[Saved entries]
=====
(* ===== verification/RaftCluster.v ===== *)
(** The simulated cluster of src/src/raft/mod.rs and its election safety.

    Every method is a method of the monad over [RaftCluster]; node files may
    fail in any way.  A panic of the source ([expect], an index out of bounds)
    is a [Panic]. *)

From S2P Require Import Prelude Bytes Wal RaftNode RaftDurable Transport.
From stdpp Require Import gmap.
From Stdlib Require Import Ascii.
Local Open Scope Z_scope.

Record RaftCluster : Type := MkCluster {
  nodes : gmap Z RaftNode;
  transport : InMemoryTransport;
  stopped : gset Z;
  applied : gmap Z (list bytes);
}.

Definition set_nodes (ns : gmap Z RaftNode) (c : RaftCluster) : RaftCluster :=
  MkCluster ns (transport c) (stopped c) (applied c).
Definition set_transport (t : InMemoryTransport) (c : RaftCluster) : RaftCluster :=
  MkCluster (nodes c) t (stopped c) (applied c).
Definition set_stopped (s : gset Z) (c : RaftCluster) : RaftCluster :=
  MkCluster (nodes c) (transport c) s (applied c).
Definition set_applied_log (a : gmap Z (list bytes)) (c : RaftCluster) : RaftCluster :=
  MkCluster (nodes c) (transport c) (stopped c) a.

Abbreviation cluster := (M RaftCluster io_error).

(** The keys of a [BTreeMap<u64, _>], in order. *)
Definition z_keys {V} (m : gmap Z V) : list Z := merge_sort Z.le (map_to_list m).*1.

Definition invalid (msg : string) : io_error := invalid_input msg.

(** [nodes.get_mut(&id).expect(...)] and a method call on it. *)
Definition on_node {A} (id : Z) (m : node A) : cluster A := λ c,
  match nodes c !! id with
  | None => (Panic "no such node", c)
  | Some n => let '(r, n') := m n in (r, set_nodes (<[id := n']> (nodes c)) c)
  end.

(** [&self.nodes[&id]] *)
Definition node_at (id : Z) : cluster RaftNode :=
  c ← get_state;
  match nodes c !! id with None => panic "no entry found for key" | Some n => mret n end.

Definition is_stopped (c : RaftCluster) (id : Z) : bool := bool_decide (id ∈ stopped c).

(** [RaftCluster::open]: the files of the nodes, by id. *)
Fixpoint open_nodes (ids : list Z) (files : Z → file) (seed : Z) (c : RaftCluster) : io RaftCluster :=
  match ids with
  | [] => Ok c
  | id :: ids =>
    match RaftNode.open id seed (files id) with
    | (Ok n, _) =>
      open_nodes ids files seed
        (MkCluster (<[id := n]> (nodes c)) (transport c) (stopped c) (<[id := []]> (applied c)))
    | (Err e, _) => Err e
    | (Panic p, _) => Panic p
    end
  end.
(** [dir]: what [create_dir_all] answers. *)
Definition open (dir : io unit) (files : Z → file) (ids : list Z) (seed : Z) : io RaftCluster :=
  _ ← dir;
  open_nodes ids files seed (MkCluster ∅ default_transport ∅ ∅).

Lemma open_ok dir files ids seed c :
  open dir files ids seed = Ok c → open_nodes ids files seed (MkCluster ∅ default_transport ∅ ∅) = Ok c.
Proof. by destruct dir. Qed.

Definition leader (c : RaftCluster) : option Z :=
  List.find (λ id, negb (is_stopped c id) && default false ((λ n, bool_decide (role n = Leader)) <$> nodes c !! id))
            (z_keys (nodes c)).

(** The peers loop of [elect]: [None] is the early return after a newer term. *)
Fixpoint ask (candidate : Z) (request : RequestVote) (peers : list Z) (votes : Z) : cluster (option Z) :=
  match peers with
  | [] => mret (Some votes)
  | peer :: peers =>
    c ← get_state;
    if bool_decide (peer = candidate) || is_stopped c peer
       || negb (reachable (transport c) candidate peer) || negb (reachable (transport c) peer candidate)
    then ask candidate request peers votes
    else
      response ← on_node peer (request_vote request);
      if rv_term request <? vr_term response then
        _ ← on_node candidate (observe_term (vr_term response)); mret None
      else ask candidate request peers (if vr_granted response then votes + 1 else votes)
  end.

Definition elect (candidate : Z) : cluster bool :=
  c ← get_state;
  if is_stopped c candidate then mret false else
  _ ← lift (ok_or (nodes c !! candidate) (invalid "raft: unknown candidate"));
  request ← on_node candidate start_election;
  votes ← ask candidate request (z_keys (nodes c)) 1;
  match votes with
  | None => mret false
  | Some votes =>
    c ← get_state;
    if Z.of_nat (size (nodes c)) <? votes * 2 then
      _ ← on_node candidate (modify become_leader); mret true
    else mret false
  end.

(** [min_by_key]: the first of the minima. *)
Fixpoint min_by (f : Z → Z) (l : list Z) : option Z :=
  match l with
  | [] => None
  | x :: l => match min_by f l with
              | Some y => if f y <? f x then Some y else Some x
              | None => Some x
              end
  end.

Definition elect_by_timeout : cluster (option Z) :=
  c ← get_state;
  let timeout id := default 0 (election_timeout_ms <$> nodes c !! id) in
  match min_by timeout (List.filter (λ id, negb (is_stopped c id)) (z_keys (nodes c))) with
  | Some id => won ← elect id; mret (if won : bool then Some id else None)
  | None => mret None
  end.

(** The requests a leader tries on one follower; [prev] is at most the length
    of its log, so the indexing never fails. *)
Definition probe (term leader commit : Z) (leader_log : list Entry) (prev : nat) : AppendEntries :=
  MkAppendEntries term leader (Z.of_nat prev)
    (match prev with O => 0 | S p => default 0 (RaftNode.term <$> leader_log !! p) end)
    (drop prev leader_log) commit.

(** [for prev in (0..=len).rev()], until one succeeds. *)
Fixpoint back_off (term leader commit : Z) (leader_log : list Entry) (follower : Z) (prev : nat)
  : cluster (option Z) :=
  response ← on_node follower (append_entries (probe term leader commit leader_log prev));
  if term <? ar_term response then
    _ ← on_node leader (observe_term (ar_term response));
    fail (IoError WouldBlock "raft: leader observed a higher term")
  else if ar_success response then mret (Some (ar_match_index response))
  else match prev with
       | O => mret None
       | S prev => back_off term leader commit leader_log follower prev
       end.

(** The first loop of [replicate_existing]. *)
Fixpoint match_followers (term leader commit : Z) (leader_log : list Entry) (ids : list Z)
    (matched : list Z) : cluster (list Z) :=
  match ids with
  | [] => mret matched
  | follower :: ids =>
    c ← get_state;
    if bool_decide (follower = leader) then match_followers term leader commit leader_log ids matched
    else if is_stopped c follower || negb (reachable (transport c) leader follower)
    then match_followers term leader commit leader_log ids (matched ++ [0])
    else
      m ← back_off term leader commit leader_log follower (length leader_log);
      match_followers term leader commit leader_log ids (matched ++ [default 0 m])
  end.

(** The second: publish the commit index. *)
Definition publish (term leader commit : Z) (leader_log : list Entry) (follower : Z) : cluster unit :=
  c ← get_state;
  if bool_decide (follower = leader) || is_stopped c follower
     || negb (reachable (transport c) leader follower)
  then mret tt
  else
    n ← node_at follower;
    let follower_len := last_log_index n in
    prev_term ← (if follower_len =? 0 then mret 0
                 else e ← lift (index leader_log (Z.to_nat (follower_len - 1))); mret (RaftNode.term e));
    _ ← on_node follower (append_entries (MkAppendEntries term leader follower_len prev_term [] commit));
    mret tt.

Definition apply_one (id : Z) : cluster unit :=
  entries ← on_node id take_applied;
  c ← get_state;
  match applied c !! id with
  | None => panic "applied log"
  | Some l => modify (set_applied_log (<[id := l ++ (command <$> entries)]> (applied c)))
  end.

Definition apply_all : cluster unit := c ← get_state; for_each (z_keys (nodes c)) apply_one.

Definition replicate_existing (leader : Z) : cluster Z :=
  n ← node_at leader;
  let term := current_term n in
  let leader_log := log n in
  let leader_commit := commit_index n in
  c ← get_state;
  matched ← match_followers term leader leader_commit leader_log (z_keys (nodes c)) [];
  commit ← on_node leader (advance_commit matched);
  c ← get_state;
  _ ← for_each (z_keys (nodes c)) (publish term leader commit leader_log);
  _ ← apply_all;
  mret commit.

Definition replicate (leader : Z) (c : bytes) : cluster Z :=
  s ← get_state;
  if is_stopped s leader then fail (IoError NotConnected "raft: node stopped") else
  _ ← lift (ok_or (nodes s !! leader) (invalid "raft: unknown leader"));
  index ← on_node leader (append_as_leader c);
  _ ← replicate_existing leader;
  n ← node_at leader;
  if commit_index n <? index
  then fail (IoError WouldBlock "raft: entry did not reach a majority") else mret index.

Definition synchronize (leader : Z) : cluster unit := _ ← replicate_existing leader; mret tt.

Definition partition (a b : Z) : cluster unit :=
  modify (λ c, set_transport (Transport.partition a b (transport c)) c).

Definition isolate (node : Z) : cluster unit :=
  c ← get_state;
  for_each (z_keys (nodes c)) (λ peer, if bool_decide (peer = node) then mret tt else partition node peer).

Definition heal_all : cluster unit := modify (λ c, set_transport (Transport.heal_all (transport c)) c).
Definition stop (node : Z) : cluster unit := modify (λ c, set_stopped ({[node]} ∪ stopped c) c).
Definition start (node : Z) : cluster unit := modify (λ c, set_stopped (stopped c ∖ {[node]}) c).

(** ** What every operation preserves *)

(** A node's part: its ledger only grows, and it leads now only if it led
    before, in the same term. *)
Record node_le (n n' : RaftNode) : Prop := NodeLe {
  nl_ledger : ledger_le (persistent n) (persistent n');
  nl_id : node_id n' = node_id n;
  nl_leader : role n' = Leader → role n = Leader ∧ current_term n' = current_term n;
}.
=====
Copy, please, exactly the lines that start at the first line of the data and end at the line containing "Local Open Scope Z_scope.", both kept and no others.

RESULT:
(* ===== verification/RaftCluster.v ===== *)
(** The simulated cluster of src/src/raft/mod.rs and its election safety.

    Every method is a method of the monad over [RaftCluster]; node files may
    fail in any way.  A panic of the source ([expect], an index out of bounds)
    is a [Panic]. *)

From S2P Require Import Prelude Bytes Wal RaftNode RaftDurable Transport.
From stdpp Require Import gmap.
From Stdlib Require Import Ascii.
Local Open Scope Z_scope.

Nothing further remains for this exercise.